Ces femmes ne sont pas prêtes à oublier les violences qu’elles ont subies. Elles témoignent avec douleur, mais acceptent de le faire afin de partager le chagrin qu’elles portent. Certaines causes de mortalité sont liées au déplacement de ces réfugiés. La fuite et l’embarquement à bord des camions vers le Tchad ont été chaotiques. Les conditions de transport ont été particulièrement difficiles, notamment pour les enfants et les personnes âgées (200 à 300 personnes par camion, étouffements, piétinements et déshydratation.). Aussi, les convois ont souvent été la cible d’attaques. Le voyage a été fatal pour 322 personnes ; un peu plus de 78 % de ces décès sont dus à la violence lors de la fuite vers le Tchad.

refugies
« Deux grenades ont touché les deux camions qui roulaient juste derrière le nôtre. Nous avons fini par atteindre l’aéroport de Bangui. C’était horrible, tout le monde courait, moi aussi j’ai couru pour monter dans l’avion», affirme Bakongo ; 18 ans.
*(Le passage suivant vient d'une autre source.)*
(* ===== verification/GoInt.v ===== *)
(** * GoInt: the machine integers of the arithmetic operators

    The operators [plus], [times], [sub], [div], [mod] and [roundup] of
    src/forth.go compute on Go's [int]: a two's-complement integer of 32 or
    64 bits, depending on the platform.  Values are kept as [Z] together with
    the width; every operation writes out its wrap-around.  Division and
    remainder truncate toward zero ([Z.quot], [Z.rem]) and panic with a
    [runtime.Error] when the divisor is zero. *)

From S2P Require Import Prelude.

(** The width of [int]: 32 or 64 bits. *)
Class IntSize : Type := {
  int_bits : Z;
  int_bits_cases : int_bits = 32 ∨ int_bits = 64
}.

Definition int32 : IntSize :=
  {| int_bits := 32; int_bits_cases := or_introl eq_refl |}.

Definition int64 : IntSize :=
  {| int_bits := 64; int_bits_cases := or_intror eq_refl |}.

Section GoInt.
Context `{IntSize}.

Definition int_modulus : Z := 2 ^ int_bits.

Definition MinInt : Z := - 2 ^ (int_bits - 1).

Definition MaxInt : Z := 2 ^ (int_bits - 1) - 1.

(** [is_int z]: [z] is a value of type [int]. *)
Definition is_int (z : Z) : Prop := MinInt ≤ z ≤ MaxInt.

#[global] Instance is_int_dec z : Decision (is_int z).
Proof. unfold is_int. apply _. Defined.

(** The value an [int] holds after an operation whose mathematical result is
    [z]: the representative of [z] modulo [2 ^ int_bits] in the signed range. *)
Definition int_wrap (z : Z) : Z := (z - MinInt) `mod` int_modulus + MinInt.

(** Saturation to the range of [int], as [strconv.Atoi] does on a numeral
    that is out of range. *)
Definition int_clamp (z : Z) : Z := Z.max MinInt (Z.min MaxInt z).

(** [z := x + y] *)
Definition int_add (x y : Z) : Z := int_wrap (x + y).

(** [z := y - x] is [int_sub y x]. *)
Definition int_sub (x y : Z) : Z := int_wrap (x - y).

(** [z := x * y] *)
Definition int_mul (x y : Z) : Z := int_wrap (x * y).

(** [z := y / x] is [int_quo y x]: truncated division; a zero divisor is a
    run-time panic; [MinInt / -1] wraps to [MinInt]. *)
Definition int_quo (y x : Z) : outcome Z :=
  if decide (x = 0) then Panicked (PanicRuntime DivideByZero)
  else Done (int_wrap (y ÷ x)).

(** [z := y % x] is [int_rem y x]: the remainder of the truncated division,
    with the sign of the dividend; a zero divisor is a run-time panic. *)
Definition int_rem (y x : Z) : outcome Z :=
  if decide (x = 0) then Panicked (PanicRuntime DivideByZero)
  else Done (y `rem` x).

(** ** The range *)

Lemma int_half_pos : 0 < 2 ^ (int_bits - 1).
Proof. destruct int_bits_cases as [-> | ->]; reflexivity. Qed.

Lemma int_modulus_half : int_modulus = 2 * 2 ^ (int_bits - 1).
Proof. unfold int_modulus. destruct int_bits_cases as [-> | ->]; reflexivity. Qed.

Lemma int_modulus_pos : 0 < int_modulus.
Proof. rewrite int_modulus_half. pose proof int_half_pos. lia. Qed.

Lemma int_range_width : MaxInt - MinInt = int_modulus - 1.
Proof. unfold MaxInt, MinInt. rewrite int_modulus_half. lia. Qed.

Lemma MinInt_neg : MinInt < 0.
Proof. unfold MinInt. pose proof int_half_pos. lia. Qed.

Lemma MaxInt_nonneg : 0 ≤ MaxInt.
Proof. unfold MaxInt. pose proof int_half_pos. lia. Qed.

Lemma MaxInt_ge_32 : 2147483647 ≤ MaxInt.
Proof. unfold MaxInt. destruct int_bits_cases as [-> | ->]; by vm_compute. Qed.

Lemma MinInt_le_32 : MinInt ≤ -2147483648.
Proof. unfold MinInt. destruct int_bits_cases as [-> | ->]; by vm_compute. Qed.

Lemma MaxInt_lt_2_64 : MaxInt < 2 ^ 63.
Proof. unfold MaxInt. destruct int_bits_cases as [-> | ->]; by vm_compute. Qed.

Lemma MinInt_ge_2_64 : - 2 ^ 63 ≤ MinInt.
Proof. unfold MinInt. destruct int_bits_cases as [-> | ->]; by vm_compute. Qed.

Lemma is_int_0 : is_int 0.
Proof. pose proof MinInt_neg. pose proof MaxInt_nonneg. by split; lia. Qed.

Lemma is_int_small z : -2147483648 ≤ z ≤ 2147483647 → is_int z.
Proof. pose proof MaxInt_ge_32. pose proof MinInt_le_32. unfold is_int. lia. Qed.

(** ** Wrap-around *)

Lemma int_wrap_is_int z : is_int (int_wrap z).
Proof.
  unfold is_int, int_wrap.
  pose proof (Z.mod_pos_bound (z - MinInt) _ int_modulus_pos).
  pose proof int_range_width. lia.
Qed.

Lemma int_wrap_id z : is_int z → int_wrap z = z.
Proof.
  intros [Hlo Hhi]. unfold int_wrap. pose proof int_range_width.
  rewrite Z.mod_small; lia.
Qed.

Lemma int_wrap_idemp z : int_wrap (int_wrap z) = int_wrap z.
Proof. apply int_wrap_id, int_wrap_is_int. Qed.

(** [int_wrap z] differs from [z] by a multiple of the modulus. *)
Lemma int_wrap_eqm z : ∃ k, int_wrap z = z + k * int_modulus.
Proof.
  exists (- ((z - MinInt) `div` int_modulus)). unfold int_wrap.
  pose proof (Z.div_mod (z - MinInt) int_modulus). pose proof int_modulus_pos. lia.
Qed.

(** Two integers that differ by a multiple of the modulus wrap to the same
    value. *)
Lemma int_wrap_shift z k : int_wrap (z + k * int_modulus) = int_wrap z.
Proof.
  unfold int_wrap. f_equal.
  replace (z + k * int_modulus - MinInt) with (z - MinInt + k * int_modulus) by lia.
  apply Z.mod_add. pose proof int_modulus_pos. lia.
Qed.

Lemma int_wrap_add_l x y : int_wrap (int_wrap x + y) = int_wrap (x + y).
Proof.
  destruct (int_wrap_eqm x) as [k ->].
  replace (x + k * int_modulus + y) with (x + y + k * int_modulus) by lia.
  apply int_wrap_shift.
Qed.

Lemma int_wrap_add_r x y : int_wrap (x + int_wrap y) = int_wrap (x + y).
Proof. rewrite Z.add_comm, int_wrap_add_l. f_equal. lia. Qed.

Lemma int_wrap_mul_l x y : int_wrap (int_wrap x * y) = int_wrap (x * y).
Proof.
  destruct (int_wrap_eqm x) as [k ->].
  replace ((x + k * int_modulus) * y) with (x * y + (k * y) * int_modulus) by lia.
  apply int_wrap_shift.
Qed.

Lemma int_wrap_mul_r x y : int_wrap (x * int_wrap y) = int_wrap (x * y).
Proof. rewrite Z.mul_comm, int_wrap_mul_l. f_equal. lia. Qed.

Lemma int_wrap_sub_l x y : int_wrap (int_wrap x - y) = int_wrap (x - y).
Proof. rewrite <- !Z.add_opp_r. apply int_wrap_add_l. Qed.

(** ** Saturation *)

Lemma int_clamp_is_int z : is_int (int_clamp z).
Proof.
  unfold int_clamp, is_int. pose proof MinInt_neg. pose proof MaxInt_nonneg. lia.
Qed.

Lemma int_clamp_id z : is_int z → int_clamp z = z.
Proof. unfold int_clamp, is_int. lia. Qed.

(** ** The operations stay in range *)

Lemma int_add_is_int x y : is_int (int_add x y).
Proof. apply int_wrap_is_int. Qed.

Lemma int_sub_is_int x y : is_int (int_sub x y).
Proof. apply int_wrap_is_int. Qed.

Lemma int_mul_is_int x y : is_int (int_mul x y).
Proof. apply int_wrap_is_int. Qed.

Lemma int_quo_is_int y x z : int_quo y x = Done z → is_int z.
Proof.
  unfold int_quo. case_decide; [done|]. intros [= <-]. apply int_wrap_is_int.
Qed.

Lemma int_rem_is_int y x z : is_int y → int_rem y x = Done z → is_int z.
Proof.
  unfold int_rem, is_int. case_decide as Hx; [done|]. intros Hy [= <-].
  pose proof MinInt_neg. pose proof MaxInt_nonneg.
  destruct (Z.le_gt_cases 0 y) as [Hy0|Hy0].
  - pose proof (Z.rem_nonneg y x Hx Hy0). pose proof (Z.rem_le y x).
    destruct (Z.lt_trichotomy x 0) as [?|[?|?]]; [|done|].
    + rewrite <- (Z.rem_opp_r y x) in * by done.
      pose proof (Z.rem_le y (- x)). lia.
    + lia.
  - pose proof (Z.rem_nonpos y x Hx).
    rewrite <- (Z.opp_involutive y) at 1 2. rewrite Z.rem_opp_l by done.
    destruct (Z.lt_trichotomy x 0) as [?|[?|?]]; [|done|].
    + rewrite <- (Z.rem_opp_r (- y) x) by done.
      pose proof (Z.rem_le (- y) (- x)). pose proof (Z.rem_nonneg (- y) (- x)). lia.
    + pose proof (Z.rem_le (- y) x). pose proof (Z.rem_nonneg (- y) x). lia.
Qed.

(** ** Results when nothing overflows *)

Lemma int_add_exact x y : is_int (x + y) → int_add x y = x + y.
Proof. apply int_wrap_id. Qed.

Lemma int_sub_exact x y : is_int (x - y) → int_sub x y = x - y.
Proof. apply int_wrap_id. Qed.

Lemma int_mul_exact x y : is_int (x * y) → int_mul x y = x * y.
Proof. apply int_wrap_id. Qed.

(** The quotient of two [int]s is in range, except for [MinInt / -1]. *)
Lemma quot_is_int y x :
  is_int y → x ≠ 0 → ¬ (y = MinInt ∧ x = -1) → is_int (y ÷ x).
Proof.
  unfold is_int, MinInt, MaxInt. pose proof int_half_pos.
  set (h := 2 ^ (int_bits - 1)) in *. intros [Hlo Hhi] Hx Hov.
  destruct (decide (x = -1)) as [-> | Hx1].
  - replace (y ÷ -1) with (- y); [lia|].
    change (-1) with (- (1)). by rewrite Z.quot_opp_r, Z.quot_1_r.
  - destruct (decide (x = 1)) as [-> | Hx2]; [rewrite Z.quot_1_r; lia|].
    assert (Z.abs (y ÷ x) * 2 ≤ Z.abs y); [|lia].
    rewrite <- Z.quot_abs by done.
    pose proof (Z.mul_quot_le (Z.abs y) (Z.abs x)).
    assert (0 ≤ Z.abs y ÷ Z.abs x) by (apply Z.quot_pos; lia). nia.
Qed.

Lemma int_quo_exact y x :
  is_int y → x ≠ 0 → ¬ (y = MinInt ∧ x = -1) → int_quo y x = Done (y ÷ x).
Proof.
  intros. unfold int_quo. rewrite decide_False by done.
  by rewrite int_wrap_id by by apply quot_is_int.
Qed.

(** [MinInt / -1] overflows and wraps back to [MinInt]; no panic. *)
Lemma int_quo_MinInt_m1 : int_quo MinInt (-1) = Done MinInt.
Proof.
  unfold int_quo. rewrite decide_False by done. f_equal.
  replace (MinInt ÷ -1) with (- MinInt).
  2:{ change (-1) with (- (1)). by rewrite Z.quot_opp_r, Z.quot_1_r. }
  replace (- MinInt) with (MinInt + 1 * int_modulus).
  2:{ unfold MinInt. rewrite int_modulus_half. lia. }
  rewrite int_wrap_shift. apply int_wrap_id.
  pose proof MinInt_neg. pose proof MaxInt_nonneg. unfold is_int. lia.
Qed.

Lemma int_quo_zero y : int_quo y 0 = Panicked (PanicRuntime DivideByZero).
Proof. done. Qed.

Lemma int_rem_zero y : int_rem y 0 = Panicked (PanicRuntime DivideByZero).
Proof. done. Qed.

(** Division panics on a zero divisor only, with the run-time error. *)
Lemma int_quo_panics y x p :
  int_quo y x = Panicked p → x = 0 ∧ p = PanicRuntime DivideByZero.
Proof. unfold int_quo. case_decide; naive_solver. Qed.

Lemma int_rem_panics y x p :
  int_rem y x = Panicked p → x = 0 ∧ p = PanicRuntime DivideByZero.
Proof. unfold int_rem. case_decide; naive_solver. Qed.

(** Quotient and remainder decompose the dividend. *)
Lemma int_quo_rem y x q r :
  is_int y → ¬ (y = MinInt ∧ x = -1) →
  int_quo y x = Done q → int_rem y x = Done r → y = x * q + r.
Proof.
  intros Hy Hov. unfold int_rem. case_decide as Hx; [done|].
  rewrite int_quo_exact by done. intros [= <-] [= <-]. apply Z.quot_rem'.
Qed.

(** ** Algebra of the wrapped operations *)

Lemma int_add_comm x y : int_add x y = int_add y x.
Proof. unfold int_add. f_equal. lia. Qed.

Lemma int_mul_comm x y : int_mul x y = int_mul y x.
Proof. unfold int_mul. f_equal. lia. Qed.

Lemma int_add_assoc x y z : int_add (int_add x y) z = int_add x (int_add y z).
Proof.
  unfold int_add. rewrite int_wrap_add_l, int_wrap_add_r. f_equal. lia.
Qed.

Lemma int_mul_assoc x y z : int_mul (int_mul x y) z = int_mul x (int_mul y z).
Proof.
  unfold int_mul. rewrite int_wrap_mul_l, int_wrap_mul_r. f_equal. lia.
Qed.

Lemma int_add_0_r x : is_int x → int_add x 0 = x.
Proof. intros. unfold int_add. rewrite Z.add_0_r. by apply int_wrap_id. Qed.

Lemma int_sub_add x y : is_int x → int_sub (int_add x y) y = x.
Proof.
  intros. unfold int_sub, int_add. rewrite int_wrap_sub_l.
  replace (x + y - y) with x by lia. by apply int_wrap_id.
Qed.

(** ** Overflow *)

Lemma is_int_MaxInt : is_int MaxInt.
Proof. pose proof int_range_width. pose proof int_modulus_pos. unfold is_int. lia. Qed.

Lemma is_int_MinInt : is_int MinInt.
Proof. pose proof int_range_width. pose proof int_modulus_pos. unfold is_int. lia. Qed.

(** One past the largest [int] is the smallest. *)
Lemma int_wrap_MaxInt_succ : int_wrap (MaxInt + 1) = MinInt.
Proof.
  replace (MaxInt + 1) with (MinInt + 1 * int_modulus)
    by (pose proof int_range_width; lia).
  rewrite int_wrap_shift. apply int_wrap_id, is_int_MinInt.
Qed.

(** ** Rounding up to a multiple: [((v + rnd - 1) / rnd) * rnd]

    For a non-negative [v] and a positive [rnd] whose sum minus one is an
    [int], the expression is the least multiple of [rnd] that is at least
    [v].  The sum [v + rnd] itself may overflow by one: subtracting 1 wraps
    it back. *)
Lemma int_roundup_quot v rnd :
  0 ≤ v → 0 < rnd → v + rnd - 1 ≤ MaxInt →
  let k := (v + rnd - 1) ÷ rnd in
  int_quo (int_sub (int_add v rnd) 1) rnd = Done k ∧
  int_mul k rnd = k * rnd ∧ v ≤ k * rnd < v + rnd.
Proof.
  intros Hv Hrnd Hmax k. subst k. pose proof MinInt_neg.
  assert (Hs : int_sub (int_add v rnd) 1 = v + rnd - 1).
  { unfold int_sub, int_add. rewrite int_wrap_sub_l.
    apply int_wrap_id. unfold is_int. lia. }
  rewrite Hs.
  rewrite Z.quot_div_nonneg by lia.
  pose proof (Z.div_mod (v + rnd - 1) rnd ltac:(lia)).
  pose proof (Z.mod_pos_bound (v + rnd - 1) rnd ltac:(lia)).
  assert (0 ≤ (v + rnd - 1) `div` rnd) by (apply Z.div_pos; lia).
  split_and!; [| apply int_mul_exact; unfold is_int | |]; try nia.
  rewrite <- (Z.quot_div_nonneg (v + rnd - 1) rnd) by lia.
  apply int_quo_exact; [unfold is_int|..]; lia.
Qed.

Lemma int_roundup_exact v rnd :
  0 ≤ v → 0 < rnd → v + rnd - 1 ≤ MaxInt →
  ∃ k, int_quo (int_sub (int_add v rnd) 1) rnd = Done k ∧
       int_mul k rnd = k * rnd ∧ v ≤ k * rnd < v + rnd.
Proof. intros. eexists. by apply int_roundup_quot. Qed.

End GoInt.

#[export] Hint Resolve int_wrap_is_int int_add_is_int int_sub_is_int
  int_mul_is_int int_clamp_is_int is_int_0 : forth.
#[export] Hint Rewrite @int_wrap_idemp @int_wrap_add_l @int_wrap_add_r
  @int_wrap_mul_l @int_wrap_mul_r @int_wrap_sub_l : forth.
Deux jeunes filles originaires de Bossembélé revivent leur fuite : « Sur la route, notre camion est tombé en panne. L’escorte ne s’est pas arrêtée et les anti-Balaka nous ont immédiatement attaqués. Tous les hommes, y compris notre beau-frère, ont été tués à la machette devant nous. Certaines femmes ont été violées. Ma petite sœur a été piétinée. Puis, les anti-Balaka ont mis le feu à toutes nos affaires, ils nous ont fait croire qu’ils allaient nous cuire avec et nous dévorer ensuite. Ils nous ont abandonnés là, en pleine nuit ». Beaucoup de réfugiés ont affirmé avoir subi des violences en chemin, ce qui confirme le nombre de morts par violences. Et ce, malgré l’escorte de l’armée.
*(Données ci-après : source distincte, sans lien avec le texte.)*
(** [Atoi] computes [reads]. *)
Lemma Atoi_reads s : Atoi s = reads s.
Proof.
  unfold Atoi, reads. rewrite Atoi64_reads.
  pose proof MaxInt_lt_2_64. pose proof MinInt_ge_2_64.
  pose proof MinInt_neg. pose proof MaxInt_nonneg.
  destruct (sign_split s) as [neg body]. cbv zeta.
  pose proof (decimal_nonneg (digit_prefix body)).
  unfold int_clamp, is_int.
  destruct neg; repeat case_decide;
    first [done | intuition lia | f_equal; intuition lia].
Qed.

Lemma atoi_reads s : atoi s = (reads s).1.
Proof. unfold atoi. by rewrite Atoi_reads. Qed.

End ReadsFacts.

#[export] Hint Resolve atoi_is_int : forth.
#[export] Hint Rewrite @atoi_Itoa using (eauto with forth) : forth.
La fermeture des frontières tchadiennes, un obstacle pour les réfugiés

Mi-mai 2014, le Tchad a décidé de fermer sa frontière avec la RCA. Désormais, les réfugiés doivent prendre d’énormes risques pour parvenir à la franchir. Plus de six mois après le début de l’exode forcé des populations musulmanes de l’ouest de la Centrafrique, des familles continuent à prendre la route du Tchad pour fuir les exactions. Depuis la fin des convois en février, c’est par leurs propres moyens qu’elles doivent se déplacer, passant souvent plusieurs semaines en brousse afin d’éviter les attaques, les patrouilles et les pillages, avant de pouvoir atteindre la frontière.
Depuis la mi-mai, les autorités tchadiennes confirment que la frontière est fermée dans le sens Tchad-RCA, mais laissent entendre que les personnes en détresse, ainsi que les ressortissants tchadiens, peuvent toujours entrer sur le territoire dans le sens RCA – Tchad. En réalité, sur le terrain, l’on constate la fermeture du point de passage de Sido, avec des ouvertures sporadiques tous les dix ou quinze jours seulement, afin de ne laisser passer qu’une centaine de personnes », explique Sarah Chateau, chef de mission MSF au Tchad. Les réfugiés doivent aujourd’hui prendre d’énormes risques pour pouvoir traverser la frontière à Sido. »
Ainsi, le 13 juin, quatre personnes ont été tuées alors qu’elles tentaient de franchir la rivière en direction de Sido. Le 3 juillet, une centaine de personnes victimes de l’attaque de leur village en RCA ont tenté de traverser la frontière à Sido et ont été refoulées. Au moins cinq d’entre elles avaient été blessées par balle lors de l’attaque, dont une femme et trois enfants. Ils ont dû marcher 24 heures avant d’arriver à Bethel, village tchadien frontalier, où elles ont été prises en charge par les humanitaires présents sur les sites et transportées vers l’hôpital de Goré.